My Fully Restored Mark 8
Another view, with plastic cover in place
|The Mark-8 Minicomputer
Also in 1973, Jon Titus, a graduate student at Virginia Tech working on
his PhD, designed the Mark-8 out of an interest in computer control
and data acquisition. Using the Intel data book on the 8008 as a basis, he
designed the Mark-8 to suit his own needs. His unique front panel design
made the computer fairly simple to understand and program. The prototype
was built using Veroboard, with a total of 768 bytes of RAM.
Jon recalls that it worked the first time he powered it up--at about 2:30
AM, no date mentioned, but presumably mid-late1973.
The Mark-8 was shopped to Popular Electronics, who showed no interest,
and to Radio Electronics where skeptics tepidly agreed to publish a construction
article after a lengthy demonstration. Jon designed and made printed circuit boards, cannibalized his prototype for
and in the spring of 1974 went to New York for a photo shoot. In July the
article was published and history was made...
Radio Electronic Magazine
The published article in Radio Electronics magazine was interesting but sparse. It
described the basic operation of the machine with an explanation of the
operation of each of the boards, and offered some programming examples.
The article also contained a parts list so those interested could start
hunting for parts. Clever, since the Mark 8 was not offered as a complete
this was a real do-it-yourself project! The only thing offered was a board
set, scrounging of parts was entirely up to the builder.
If that didn't scare you off, and you still wanted to build a Mark-8 computer, you had to order
a set of
plans from the publisher. This was played as a plus, since
"interested readers" would get "full details on the
computer in a single package." As opposed to offering the
construction plans in the magazine pages over a period of several months. This made counting the possible
number of Mark-8's builders a little easier.
Titus estimated from tax records that about 7500 plans were sold, and about four hundred PC board sets.
Still, estimates of the number of Mark-8's actually built varies widely.

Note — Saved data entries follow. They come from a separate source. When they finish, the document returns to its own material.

(** [rand.Int31()]: [int32(r.Int63() >> 32)]. *)
Definition rand_Int31 (env : Env) (w : World) : Z * World :=
  let '(r, w) := rand_Int63 env w in (Z.shiftr r 32, w).

Definition net_DialTimeout (env : Env) (addr : String.string) (d : Z)
  (w : World) : (Conn + io_error) * World :=
  let res := dial env (trace w) addr in
  (res, record env (EvDial addr d res) w).

Definition SetWriteDeadline (env : Env) (c : Conn) (t : Z) (w : World)
  : World := record env (EvSetWriteDeadline c t) w.

Definition SetReadDeadline (env : Env) (c : Conn) (t : Z) (w : World)
  : World := record env (EvSetReadDeadline c t) w.

(** [n, err = c.Write(b)]. *)
Definition Write (env : Env) (c : Conn) (b : list byte) (w : World)
  : Z * option io_error * World :=
  let '(n, err) := write env (trace w) c b in
  (n, err, record env (EvWrite c b n err) w).

(** [n, err = c.Read(buf)]: the datagram is copied to the front of
    [buf], cut to its length. *)
Definition Read (env : Env) (c : Conn) (buf : list byte) (w : World)
  : Z * option io_error * list byte * World :=
  let '(data, err) := read env (trace w) c (length buf) in
  (Z.of_nat (Nat.min (length data) (length buf)), err,
   Bytes.copy_at buf 0 data,
   record env (EvRead c (length buf) data err) w).

(** The number of datagrams written in a history. *)
Fixpoint count_writes (h : list Event) : nat :=
  match h with
  | [] => O
  | EvWrite _ _ _ _ :: h' => S (count_writes h')
  | _ :: h' => count_writes h'
  end.

(** The number of reads in a history. *)
Fixpoint count_reads (h : list Event) : nat :=
  match h with
  | [] => O
  | EvRead _ _ _ _ :: h' => S (count_reads h')
  | _ :: h' => count_reads h'
  end.

(** ** The package *)

Definition pid : Z := 0x41727101980.
Definition actionConnect : Z := 0.
Definition actionAnnounce : Z := 1.
Definition actionScrap : Z := 2.
Definition actionError : Z := 3.
Definition timeout : Z := TimeModel.Second * 15.

Record ScrapeResult : Type := {
  Infohash : list byte;
  Seeders : Z;
  Leechers : Z;
  Completed : Z
}.

(** The struct [Goscrape]; its mutex has no content in a sequential
    run. *)
Record Goscrape : Type := {
  url : String.string;
  conn : option Conn;
  connectionID : Z;
  session : Z;
  retries : Z
}.

Record URL : Type := { Scheme : String.string; Host : String.string }.

(** [New], over the result of [url.Parse]. *)
Definition New (url_Parse : String.string -> outcome URL)
  (rawurl : String.string) : outcome Goscrape :=
  match url_Parse rawurl with
  | Ok u =>
      if String.eqb (Scheme u) "udp"%string
      then Ok {| url := Host u; conn := None; connectionID := 0;
                 session := 0; retries := 3 |}
      else Err ErrUnsupportedScheme
  | Err e => Err e
  | Panic => Panic
  | OutOfFuel => OutOfFuel
  end.

Definition SetRetryLimit (g : Goscrape) (n : Z) : Goscrape :=
  {| url := url g; conn := conn g; connectionID := connectionID g;
     session := session g; retries := n |}.

(** [transactionID]: [uint32(rand.Int31())]. *)
Definition transactionID (env : Env) (w : World) : Z * World :=
  let '(r, w) := rand_Int31 env w in (Int.wrap_u32 r, w).

(** A panic where an index is out of range. *)
Definition checked {A} (o : option A) : outcome A :=
  match o with Some a => Ok a | None => Panic end.

Definition bind {A B} (o : outcome A) (k : A -> outcome B) : outcome B :=
  match o with
  | Ok a => k a
  | Err e => Err e
  | Panic => Panic
  | OutOfFuel => OutOfFuel
  end.

Notation "x <- o ;; k" := (bind o (fun x => k))
  (at level 61, o at next level, right associativity).

(** The retry loop, [for { retries++ ... }], of [connect] (lines 119-147)
    and of [Scrape] (lines 205-234).  The two loops differ in one point:
    [connect] reads the answer into the buffer it sends ([reuse = true]),
    so that a retry sends what the read left there; [Scrape] reads into a
    buffer of its own.  [limit] is [g.retries] and [retries] the counter
    before [retries++].  The loop ends with the count [n] of the last read
    and the buffer read into.

    The error of a read is tested as
    [if err, ok := err.(net.Error); ok && err.Timeout() {...}
     else if err != nil {...}]: the second [err] is the one declared by
    the [if], nil when the assertion failed, so that branch returns the
    errors that implement [net.Error] and the others fall through to
    [break]. *)
Fixpoint exchange (fuel : nat) (env : Env) (limit : Z) (c : Conn)
  (reuse : bool) (buf response : list byte) (retries : Z) (w : World)
  : outcome (Z * list byte) * World :=
  match fuel with
  | O => (OutOfFuel, w)
  | S fuel' =>
      let retries := Int.wrap_int (retries + 1) in
      let w := SetWriteDeadline env c (TimeModel.Add (time_Now w) timeout) w in
      let '(n, err, w) := Write env c buf w in
      match err with
      | Some e => (Err (net_Err e), w)
      | None =>
          if negb (n =? Z.of_nat (length buf)) then (Err ErrRequest, w)
          else
            let w :=
              SetReadDeadline env c (TimeModel.Add (time_Now w) timeout) w in
            let '(n, err, response, w) := Read env c response w in
            let buf := if reuse then response else buf in
            match err with
            | Some e =>
                if implements_net_Error e && Timeout e then
                  if retries >? limit then (Err ErrRetryLimit, w)
                  else exchange fuel' env limit c reuse buf response retries w
                else if implements_net_Error e then (Err (net_Err e), w)
                else (Ok (n, response), w)
            | None => (Ok (n, response), w)
            end
      end
  end.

Some have estimated the original number built at between 1000-2000. I
think those numbers sound very high for two reasons:
First, the Mark-8 was a very complicated machine from
a hobbyist standpoint, and required of the builder a skillful ability to
read and follow schematics in order to assemble and connect all the boards
(especially since connection information was not included with the plans!). Further, the
circuit boards did not
have plated-though holes. This required builders to
solder numerous connections on both sides of each board. Their were also a
few unreported errors on the PC boards that required modifications to correct.
The Mark-8 Minicomputer in RE.
This proved too challenging a project for many builders. Many who have
emailed me to tell their Mark 8 stories, never got their machines to run,
or never finished.
I suspect that a lot of Mark 8 computers were abandoned, half finished, or
cannibalized for parts, and I suspect that most of the plans sold never
went far beyond a good first reading. Too bad, because the Mark 8 is a soundly
designed and beautiful machine.
Second, when the 8080 based MITS Altair 8800 was described in Popular
Electronics just six months later, and offered
assembled or as a complete kit, the Mark 8 was on the fast track to
obsolescence. Why build a 8008 nearly from scratch when an Altair kit
using an 8080 chip can be
had for the same price?
The article and the Mark-8 computer lit a fire
in the hobbyist world. Clubs and newsletters were spawned, mostly to
exchange software, construction tips, and troubleshooting hints. One
reason Popular Electronics rejected Jon Titus and the Mark-8 was that they
already had a microprocessor based project on the burner. According to Forrest
Mims, they had
envisioned a microprocessor "demonstrator" project of sorts, but when PE
caught wind of the growing Mark-8 revolution, they were eager to trump RE.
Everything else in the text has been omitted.